• **Assignment**: Transcribe exactly the lines that fall between the one holding "destruct (recreateSpec _ _ _ _) as [w4 spec]." and the one holding "destruct (podman_GetInstanceInfo p w2 _)", inclusive, from the entries below.

• **Dataset records**:
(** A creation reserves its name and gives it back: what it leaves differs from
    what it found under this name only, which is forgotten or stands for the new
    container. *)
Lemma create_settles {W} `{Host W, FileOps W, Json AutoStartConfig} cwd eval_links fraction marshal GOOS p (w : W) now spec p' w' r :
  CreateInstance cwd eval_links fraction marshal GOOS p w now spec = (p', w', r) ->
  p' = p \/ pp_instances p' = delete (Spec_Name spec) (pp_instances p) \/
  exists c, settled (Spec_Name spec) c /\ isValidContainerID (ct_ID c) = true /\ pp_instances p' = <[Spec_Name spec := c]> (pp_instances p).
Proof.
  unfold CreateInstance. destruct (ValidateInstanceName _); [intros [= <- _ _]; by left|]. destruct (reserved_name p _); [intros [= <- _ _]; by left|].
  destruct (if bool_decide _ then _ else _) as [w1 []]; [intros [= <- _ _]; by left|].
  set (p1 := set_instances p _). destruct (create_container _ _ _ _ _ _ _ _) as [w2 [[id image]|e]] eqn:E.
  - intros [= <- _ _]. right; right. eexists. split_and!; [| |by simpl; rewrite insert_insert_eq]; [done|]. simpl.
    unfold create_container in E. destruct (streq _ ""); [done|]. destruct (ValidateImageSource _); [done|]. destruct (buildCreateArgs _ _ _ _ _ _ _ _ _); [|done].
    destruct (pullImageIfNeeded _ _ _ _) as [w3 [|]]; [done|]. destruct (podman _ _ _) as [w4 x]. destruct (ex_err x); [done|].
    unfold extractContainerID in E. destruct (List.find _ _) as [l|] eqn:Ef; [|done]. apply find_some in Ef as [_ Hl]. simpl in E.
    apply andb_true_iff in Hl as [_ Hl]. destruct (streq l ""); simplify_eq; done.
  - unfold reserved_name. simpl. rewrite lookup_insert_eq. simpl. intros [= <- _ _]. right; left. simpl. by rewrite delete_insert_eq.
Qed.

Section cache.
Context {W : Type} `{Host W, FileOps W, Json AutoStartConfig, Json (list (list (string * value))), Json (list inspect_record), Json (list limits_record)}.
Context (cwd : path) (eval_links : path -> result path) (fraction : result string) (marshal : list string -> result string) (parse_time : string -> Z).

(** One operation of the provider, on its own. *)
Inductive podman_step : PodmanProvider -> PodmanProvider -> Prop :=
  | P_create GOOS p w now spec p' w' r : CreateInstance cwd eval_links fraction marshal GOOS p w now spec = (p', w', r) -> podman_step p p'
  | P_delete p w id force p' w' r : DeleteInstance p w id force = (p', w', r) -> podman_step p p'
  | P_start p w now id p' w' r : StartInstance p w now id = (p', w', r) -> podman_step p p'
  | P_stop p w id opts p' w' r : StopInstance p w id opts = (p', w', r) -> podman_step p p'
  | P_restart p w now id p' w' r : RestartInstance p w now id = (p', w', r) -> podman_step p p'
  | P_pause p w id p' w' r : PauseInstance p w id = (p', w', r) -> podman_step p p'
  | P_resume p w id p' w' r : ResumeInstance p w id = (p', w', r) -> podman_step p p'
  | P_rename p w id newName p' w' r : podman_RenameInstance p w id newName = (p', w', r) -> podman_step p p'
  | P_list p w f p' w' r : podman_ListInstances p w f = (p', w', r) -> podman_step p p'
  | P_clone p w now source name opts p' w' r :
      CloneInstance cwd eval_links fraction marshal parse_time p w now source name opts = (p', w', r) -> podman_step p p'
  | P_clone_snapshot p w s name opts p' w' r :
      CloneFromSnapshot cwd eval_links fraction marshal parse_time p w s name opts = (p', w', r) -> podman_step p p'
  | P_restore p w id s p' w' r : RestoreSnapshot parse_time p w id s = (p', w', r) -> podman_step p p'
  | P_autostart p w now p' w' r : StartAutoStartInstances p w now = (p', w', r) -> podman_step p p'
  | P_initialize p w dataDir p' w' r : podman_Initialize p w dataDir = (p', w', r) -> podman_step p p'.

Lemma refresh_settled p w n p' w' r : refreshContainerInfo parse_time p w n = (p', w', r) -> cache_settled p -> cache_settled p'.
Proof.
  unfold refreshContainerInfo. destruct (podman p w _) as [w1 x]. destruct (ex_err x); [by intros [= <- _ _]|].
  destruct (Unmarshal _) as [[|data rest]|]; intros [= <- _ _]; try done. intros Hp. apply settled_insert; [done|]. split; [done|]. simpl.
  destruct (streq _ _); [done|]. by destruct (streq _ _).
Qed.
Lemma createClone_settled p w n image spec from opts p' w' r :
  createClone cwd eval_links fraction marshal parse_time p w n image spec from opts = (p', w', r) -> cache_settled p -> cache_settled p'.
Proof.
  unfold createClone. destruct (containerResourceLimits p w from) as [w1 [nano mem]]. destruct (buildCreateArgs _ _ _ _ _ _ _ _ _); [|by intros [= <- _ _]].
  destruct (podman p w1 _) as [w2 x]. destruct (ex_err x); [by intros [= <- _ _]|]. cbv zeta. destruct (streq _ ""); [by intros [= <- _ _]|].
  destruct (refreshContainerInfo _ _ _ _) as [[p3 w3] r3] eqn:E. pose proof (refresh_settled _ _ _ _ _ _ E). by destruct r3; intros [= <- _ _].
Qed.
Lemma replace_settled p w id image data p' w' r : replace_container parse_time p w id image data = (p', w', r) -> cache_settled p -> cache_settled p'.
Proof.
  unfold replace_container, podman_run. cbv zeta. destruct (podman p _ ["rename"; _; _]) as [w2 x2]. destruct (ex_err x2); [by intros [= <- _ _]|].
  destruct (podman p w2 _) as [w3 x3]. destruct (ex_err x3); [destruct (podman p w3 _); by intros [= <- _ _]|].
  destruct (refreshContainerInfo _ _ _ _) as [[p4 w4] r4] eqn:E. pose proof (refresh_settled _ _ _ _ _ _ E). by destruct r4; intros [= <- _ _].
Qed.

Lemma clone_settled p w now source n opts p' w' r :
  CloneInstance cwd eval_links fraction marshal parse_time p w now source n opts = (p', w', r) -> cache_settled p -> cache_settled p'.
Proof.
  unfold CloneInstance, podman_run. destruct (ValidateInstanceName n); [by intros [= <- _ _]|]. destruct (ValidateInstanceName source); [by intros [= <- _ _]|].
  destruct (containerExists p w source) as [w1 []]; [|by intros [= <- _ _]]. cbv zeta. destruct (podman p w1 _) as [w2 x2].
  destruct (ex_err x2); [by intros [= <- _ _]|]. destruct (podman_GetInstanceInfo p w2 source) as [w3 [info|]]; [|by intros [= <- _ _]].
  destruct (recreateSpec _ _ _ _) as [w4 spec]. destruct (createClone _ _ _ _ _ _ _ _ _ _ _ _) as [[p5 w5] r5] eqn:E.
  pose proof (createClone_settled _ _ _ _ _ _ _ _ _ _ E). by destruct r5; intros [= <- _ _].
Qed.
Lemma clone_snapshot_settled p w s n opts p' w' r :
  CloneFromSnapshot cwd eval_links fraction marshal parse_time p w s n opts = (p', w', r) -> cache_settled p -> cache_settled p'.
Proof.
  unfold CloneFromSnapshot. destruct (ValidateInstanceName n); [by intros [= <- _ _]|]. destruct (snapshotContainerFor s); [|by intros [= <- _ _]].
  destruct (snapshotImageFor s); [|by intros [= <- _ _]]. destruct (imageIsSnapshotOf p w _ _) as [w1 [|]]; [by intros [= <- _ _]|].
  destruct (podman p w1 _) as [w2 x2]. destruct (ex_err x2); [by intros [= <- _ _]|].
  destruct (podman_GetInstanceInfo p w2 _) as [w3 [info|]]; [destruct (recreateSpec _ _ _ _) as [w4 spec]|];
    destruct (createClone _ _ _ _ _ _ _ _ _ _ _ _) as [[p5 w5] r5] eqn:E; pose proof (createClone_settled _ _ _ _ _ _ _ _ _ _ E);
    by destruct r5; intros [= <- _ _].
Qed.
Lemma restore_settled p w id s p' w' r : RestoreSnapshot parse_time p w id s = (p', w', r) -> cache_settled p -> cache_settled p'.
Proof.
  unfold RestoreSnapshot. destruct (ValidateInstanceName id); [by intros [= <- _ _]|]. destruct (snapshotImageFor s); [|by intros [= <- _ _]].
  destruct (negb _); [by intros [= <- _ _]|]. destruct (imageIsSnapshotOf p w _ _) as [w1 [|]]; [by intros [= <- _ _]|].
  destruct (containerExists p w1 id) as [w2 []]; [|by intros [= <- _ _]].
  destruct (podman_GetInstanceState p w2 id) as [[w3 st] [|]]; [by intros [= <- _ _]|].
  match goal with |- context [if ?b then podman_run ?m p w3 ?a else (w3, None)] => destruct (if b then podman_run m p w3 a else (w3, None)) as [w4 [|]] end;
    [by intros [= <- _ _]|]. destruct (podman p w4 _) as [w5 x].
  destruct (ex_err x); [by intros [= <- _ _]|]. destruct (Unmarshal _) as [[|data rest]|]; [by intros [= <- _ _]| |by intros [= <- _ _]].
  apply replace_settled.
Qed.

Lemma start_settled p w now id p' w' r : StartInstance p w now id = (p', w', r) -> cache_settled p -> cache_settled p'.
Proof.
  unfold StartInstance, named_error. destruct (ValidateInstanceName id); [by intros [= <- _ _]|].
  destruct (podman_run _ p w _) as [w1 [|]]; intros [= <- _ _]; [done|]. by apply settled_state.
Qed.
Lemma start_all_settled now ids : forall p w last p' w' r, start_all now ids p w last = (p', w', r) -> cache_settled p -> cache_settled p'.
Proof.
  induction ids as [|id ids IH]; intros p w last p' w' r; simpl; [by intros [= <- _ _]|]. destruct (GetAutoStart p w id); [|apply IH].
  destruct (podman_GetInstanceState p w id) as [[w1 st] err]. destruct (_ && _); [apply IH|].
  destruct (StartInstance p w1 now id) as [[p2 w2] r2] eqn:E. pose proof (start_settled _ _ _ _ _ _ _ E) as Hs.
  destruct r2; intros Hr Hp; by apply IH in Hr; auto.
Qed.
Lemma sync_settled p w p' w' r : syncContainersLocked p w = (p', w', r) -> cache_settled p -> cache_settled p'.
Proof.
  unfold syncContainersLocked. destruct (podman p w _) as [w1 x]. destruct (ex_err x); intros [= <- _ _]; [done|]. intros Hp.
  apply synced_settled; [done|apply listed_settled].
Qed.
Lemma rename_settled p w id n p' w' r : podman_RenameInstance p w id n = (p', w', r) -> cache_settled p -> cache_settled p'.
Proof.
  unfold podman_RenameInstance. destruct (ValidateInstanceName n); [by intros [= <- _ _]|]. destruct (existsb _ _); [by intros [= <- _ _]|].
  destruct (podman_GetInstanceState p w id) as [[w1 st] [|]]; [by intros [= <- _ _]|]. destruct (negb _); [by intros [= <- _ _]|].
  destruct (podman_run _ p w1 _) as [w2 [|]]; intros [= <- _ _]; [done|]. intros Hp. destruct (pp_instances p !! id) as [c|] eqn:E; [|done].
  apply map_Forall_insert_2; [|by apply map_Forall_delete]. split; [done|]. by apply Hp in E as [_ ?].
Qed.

• **Solution to this exercise**:
  destruct (recreateSpec _ _ _ _) as [w4 spec]. destruct (createClone _ _ _ _ _ _ _ _ _ _ _ _) as [[p5 w5] r5] eqn:E.
  pose proof (createClone_settled _ _ _ _ _ _ _ _ _ _ E). by destruct r5; intros [= <- _ _].
Qed.
Lemma clone_snapshot_settled p w s n opts p' w' r :
  CloneFromSnapshot cwd eval_links fraction marshal parse_time p w s n opts = (p', w', r) -> cache_settled p -> cache_settled p'.
Proof.
  unfold CloneFromSnapshot. destruct (ValidateInstanceName n); [by intros [= <- _ _]|]. destruct (snapshotContainerFor s); [|by intros [= <- _ _]].
  destruct (snapshotImageFor s); [|by intros [= <- _ _]]. destruct (imageIsSnapshotOf p w _ _) as [w1 [|]]; [by intros [= <- _ _]|].
  destruct (podman p w1 _) as [w2 x2]. destruct (ex_err x2); [by intros [= <- _ _]|].
  destruct (podman_GetInstanceInfo p w2 _) as [w3 [info|]]; [destruct (recreateSpec _ _ _ _) as [w4 spec]|];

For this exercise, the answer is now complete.